Cuando este libro fue novedad
literaria y se comentó en algún blog de reseñas, recuerdo leer alguna opinión
que afirmaba que sobre algo así –sobre la muerte de un hijo– no se debería
escribir. En aquel debate acabé interviniendo para apuntar que lo mismo podría
decirse de los escritores que relatan sus experiencias en los campos de
concentración nazis, que sobre eso no debería escribirse. Vuelvo a opinar ahora
lo mismo que opiné entonces: es precisamente de estos temas, de los temas más
duros y terribles, de los que más nos afectan, precisamente de los que hay que
hablar. Puede que una aventura en un país lejano, y en otra época, logre interesarme
o no, pero una experiencia tan íntima como la muerte de un ser querido y, de
forma más sangrante, en el caso de un hijo, me ha emocionado mucho. Desde
luego, no creo en la idea de que, porque alguien hable de un tema solemne, su
libro se convierte de forma automática en literatura. La hora violeta es literatura porque, al hablar de un tema
universal (la muerte de un ser querido), consigue tratarlo con mucha
delicadeza, reflexionando sobre la muerte y la vida en un hospital, y desde
ángulos muy personales. “Me siento extranjero en un país cuyo idioma no
comprendo y donde todo el mundo me habla”, nos dice el narrador en la página
30, para dos páginas más tarde afirmar: “La tregua ha terminado y ahora sé
perfectamente dónde estoy y qué idioma se habla aquí”.
Del Molino nos describe cómo es
la vida en una planta hospitalaria de oncopedriatía (A partir de aquí, monstruos,
se titula la primera parte del libro); pero nunca se recrea en el dolor,
siempre hay un intento de dignificar a los niños enfermos (es decir, no
tratarlos con condescendencia) y un reconocimiento de la labor de médicos y
enfermeras. Quizás las páginas que me han parecido más hermosas del libro,
porque hay mucha belleza en toda esta desolación (y quizás la literatura valga
precisamente para eso: para alumbrar tantos lugares oscuros), sean precisamente
aquellas en las que Del Molino se aparta momentáneamente de la descripción del
día a día del hospital y reflexiona sobre lo que le ocurre. Las referencias
literarias son constantes aquí: Thomas
Mann, Goethe, Primo Levi, Claudio Rodríguez, Casavella...

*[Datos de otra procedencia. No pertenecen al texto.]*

(* ===== verification/_CoqProject ===== *)
-Q . S2P
Prelude.v
Text.v
BTree.v
Float64.v
Codec.v
Wal.v
Model.v
MemTable.v
Fs.v
Hash.v
ZoneMap.v
Bloom.v
Arrow.v
SSTable.v
Partition.v
Compaction.v
Engine.v
EngineSafety.v
Durability.v
Ring.v
Cluster.v
Membership.v
Ast.v
Lexer.v
Parser.v
Printer.v
Plan.v
Eval.v
Executor.v
Sort.v
Query.v
Typing.v
Like.v
FlushQuery.v
Store.v
Otlp.v
Normalizer.v
Json.v
JsonDecoder.v
OtlpJson.v
Ingest.v
Handlers.v
EndToEnd.v
IngestQuery.v
Server.v
Rpc.v
Operator.v
Deploy.v
Tests.v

y, por supuesto, Francisco Umbral.
La sombra de Mortal y rosa gravita sobre La
hora violeta, que se abre con una cita del libro de Umbral y acaba con una
reflexión sobre esta obra, tan desagarrada y hermosa, sobre la muerte de un
hijo.
Destacaría precisamente esos
pasajes del libro en los que la tensión dramática se aleja un poco del foco
narrativo y Del Molino evoca, por ejemplo, una ciudad canadiense, Saskatoon,
que gracias a la letra de una canción decide convertir en un refugio factible;
o sus paseos por Barcelona.
En cualquier caso, el libro no se
adentra en la experiencia de la muerte del hijo hasta el final: las semanas
finales, la muerte y el entierro no se incluyen en estas páginas.

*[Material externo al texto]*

(* ===== verification/Model.v ===== *)
(** * The data model

    [crates/infralens-common/src/model.rs] (signals, attribute values, the
    three record types, the batch envelope), [schema.rs] (the Arrow schemas)
    and the storage and ingest sections of [config.rs]. *)

From Stdlib Require Import ZArith Lia.
From stdpp Require Import base tactics list numbers option strings gmap.
From S2P Require Import Prelude Text Float64.

(** ** Signals *)

Inductive SignalType : Type := Log | Metric | Span.

#[export] Instance SignalType_eq_dec : EqDecision SignalType.
Proof. solve_decision. Defined.

(** The [repr(u8)] discriminant: [sig as u8]. *)
Definition signal_u8 (s : SignalType) : Z :=
  match s with Log => 0 | Metric => 1 | Span => 2 end.

Inductive CommonError : Type :=
| InvalidSignalType (v : Z)
| CommonSerialisation (msg : string)
| CommonIo (msg : string).

(** [TryFrom<u8> for SignalType]. *)
Definition signal_try_from (v : Z) : outcome CommonError SignalType :=
  if v =? 0 then Ret Log
  else if v =? 1 then Ret Metric
  else if v =? 2 then Ret Span
  else Fail (InvalidSignalType v).

(** ** Attribute values *)

Inductive AnyValue : Type :=
| AVString (s : string)
| AVBool (b : bool)
| AVInt (i : Z)
| AVDouble (d : f64)
| AVBytes (bs : list Z)
| AVArray (vs : list AnyValue)
| AVMap (m : gmap string AnyValue).

Abbreviation attrs := (gmap string AnyValue).

Record InstrumentationScope := {
  scope_name : string;
  scope_version : string;
  scope_attributes : attrs
}.

(** [InstrumentationScope::default()]. *)
Definition scope_default : InstrumentationScope :=
  {| scope_name := ""; scope_version := ""; scope_attributes := ∅ |}.

(** ** Records *)

Record LogRecord := {
  lr_timestamp_ns : Z;
  lr_observed_timestamp_ns : Z;
  lr_trace_id : option (list Z);
  lr_span_id : option (list Z);
  lr_severity_number : Z;
  lr_severity_text : string;
  lr_body : option AnyValue;
  lr_attributes : attrs;
  lr_resource_attributes : attrs;
  lr_scope : InstrumentationScope;
  lr_schema_url : string
}.

Inductive MetricType : Type :=
| Gauge
| Sum (is_monotonic : bool) (temporality : Z)
| Histogram (temporality : Z)
| ExponentialHistogram (temporality : Z)
| Summary.

Record HistogramData := {
  hd_count : Z;
  hd_sum : option f64;
  hd_min : option f64;
  hd_max : option f64;
  hd_explicit_bounds : list f64;
  hd_bucket_counts : list Z
}.

Record MetricPoint := {
  mp_timestamp_ns : Z;
  mp_start_timestamp_ns : Z;
  mp_name : string;
  mp_description : string;
  mp_unit : string;
  mp_metric_type : MetricType;
  mp_value_double : option f64;
  mp_value_int : option Z;
  mp_histogram : option HistogramData;
  mp_attributes : attrs;
  mp_resource_attributes : attrs;
  mp_scope : InstrumentationScope;
  mp_schema_url : string
}.

Record SpanEvent := {
  se_timestamp_ns : Z;
  se_name : string;
  se_attributes : attrs
}.

Record SpanLink := {
  sl_trace_id : list Z;
  sl_span_id : list Z;
  sl_trace_state : string;
  sl_attributes : attrs
}.

Record SpanRecord := {
  sr_trace_id : list Z;
  sr_span_id : list Z;
  sr_parent_span_id : option (list Z);
  sr_name : string;
  sr_kind : Z;
  sr_start_time_ns : Z;
  sr_end_time_ns : Z;
  sr_duration_ns : Z;
  sr_status_code : Z;
  sr_status_message : string;
  sr_attributes : attrs;
  sr_resource_attributes : attrs;
  sr_scope : InstrumentationScope;
  sr_events : list SpanEvent;
  sr_links : list SpanLink;
  sr_schema_url : string
}.

(** ** The batch envelope *)

Inductive IngestBatch : Type :=
| Logs (v : list LogRecord)
| Metrics (v : list MetricPoint)
| Spans (v : list SpanRecord).

Definition signal_type (b : IngestBatch) : SignalType :=
  match b with Logs _ => Log | Metrics _ => Metric | Spans _ => Span end.

Definition batch_len (b : IngestBatch) : Z :=
  match b with Logs v => zlen v | Metrics v => zlen v | Spans v => zlen v end.

Definition batch_is_empty (b : IngestBatch) : bool := batch_len b =? 0.

(** ** Configuration *)

Record StorageConfig := {
  data_dir : string;
  memtable_size_bytes : Z;
  l0_compaction_trigger : Z;
  compaction_interval_secs : Z;
  partition_hours : Z;
  parquet_row_group_size : Z;
  wal_sync_interval_ms : Z
}.

Record IngestConfig := { buffer_depth : nat; max_batch_records : nat }.

(** The storage section of [InfraLensConfig::default()]. *)
Definition default_storage : StorageConfig :=
  {| data_dir := "./data"; memtable_size_bytes := 64 * 1024 * 1024; l0_compaction_trigger := 4;
     compaction_interval_secs := 30; partition_hours := 1; parquet_row_group_size := 1000000;
     wal_sync_interval_ms := 100 |}.

(** ** Arrow schemas ([schema.rs]) *)

Inductive DataType : Type := UInt64 | Int64 | Int32 | Int8 | Float64 | Utf8 | Binary | Boolean.

#[export] Instance DataType_eq_dec : EqDecision DataType.
Proof. solve_decision. Defined.

Record Field := { field_name : string; field_type : DataType; field_nullable : bool }.

#[export] Instance Field_eq_dec : EqDecision Field.
Proof. solve_decision. Defined.

Abbreviation Schema := (list Field).

Definition F (n : string) (t : DataType) (nullable : bool) : Field :=
  {| field_name := n; field_type := t; field_nullable := nullable |}.

Definition log_schema : Schema :=
  [ F "timestamp_ns" UInt64 false;
    F "observed_timestamp_ns" UInt64 false;
    F "trace_id" Binary true;
    F "span_id" Binary true;
    F "severity_number" Int32 false;
    F "severity_text" Utf8 true;
    F "body" Utf8 true;
    F "attributes" Utf8 true;
    F "resource_attributes" Utf8 true;
    F "scope_name" Utf8 true;
    F "scope_version" Utf8 true;
    F "schema_url" Utf8 true ].

Definition metric_schema : Schema :=
  [ F "timestamp_ns" UInt64 false;
    F "start_timestamp_ns" UInt64 true;
    F "name" Utf8 false;
    F "description" Utf8 true;
    F "unit" Utf8 true;
    F "metric_type" Int8 false;
    F "value_double" Float64 true;
    F "value_int" Int64 true;
    F "histogram_count" UInt64 true;
    F "histogram_sum" Float64 true;
    F "histogram_bounds" Binary true;
    F "histogram_counts" Binary true;
    F "attributes" Utf8 true;
    F "resource_attributes" Utf8 true;
    F "scope_name" Utf8 true;
    F "scope_version" Utf8 true;
    F "schema_url" Utf8 true ].

Definition span_schema : Schema :=
  [ F "trace_id" Binary false;
    F "span_id" Binary false;
    F "parent_span_id" Binary true;
    F "name" Utf8 false;
    F "kind" Int32 false;
    F "start_time_ns" UInt64 false;
    F "end_time_ns" UInt64 false;
    F "duration_ns" UInt64 false;
    F "status_code" Int32 false;
    F "status_message" Utf8 true;
    F "attributes" Utf8 true;
    F "resource_attributes" Utf8 true;
    F "scope_name" Utf8 true;
    F "scope_version" Utf8 true;
    F "events" Utf8 true;
    F "links" Utf8 true;
    F "schema_url" Utf8 true ].

(** ** Serialisation of records ([bincode])

    [serialize] and [deserialize] of the [bincode] crate at one type.  No law
    is part of the interface: [bincode] does not deserialise untagged enums
    such as [AnyValue], so the theorems name the records they need to
    survive the round trip. *)

Class Bincode (A : Type) := {
  serialize : A -> option (list Z);
  deserialize : list Z -> option A
}.

(** [a] is written and read back as itself. *)
Definition roundtrips {A} `{!Bincode A} (a : A) : Prop :=
  exists bs, serialize a = Some bs /\ deserialize bs = Some a.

He escrito al comienzo de esta
entrada que acercarme a este libro me daba un poco de miedo. Ahora, una vez
leído, opino que ha sido una experiencia positiva leerlo: me he sentido muy
cercado al narrador, su drama ha sido durante unos días mi drama, lo que ha
hecho de la lectura de este libro –poco condescendiente con la lágrima fácil y
cargado de dignidad– una experiencia muy enriquecedora. La hora violeta ha alumbrado para mí algunos rincones oscuros de la
existencia, y precisamente ése es el gran valor de la buena literatura.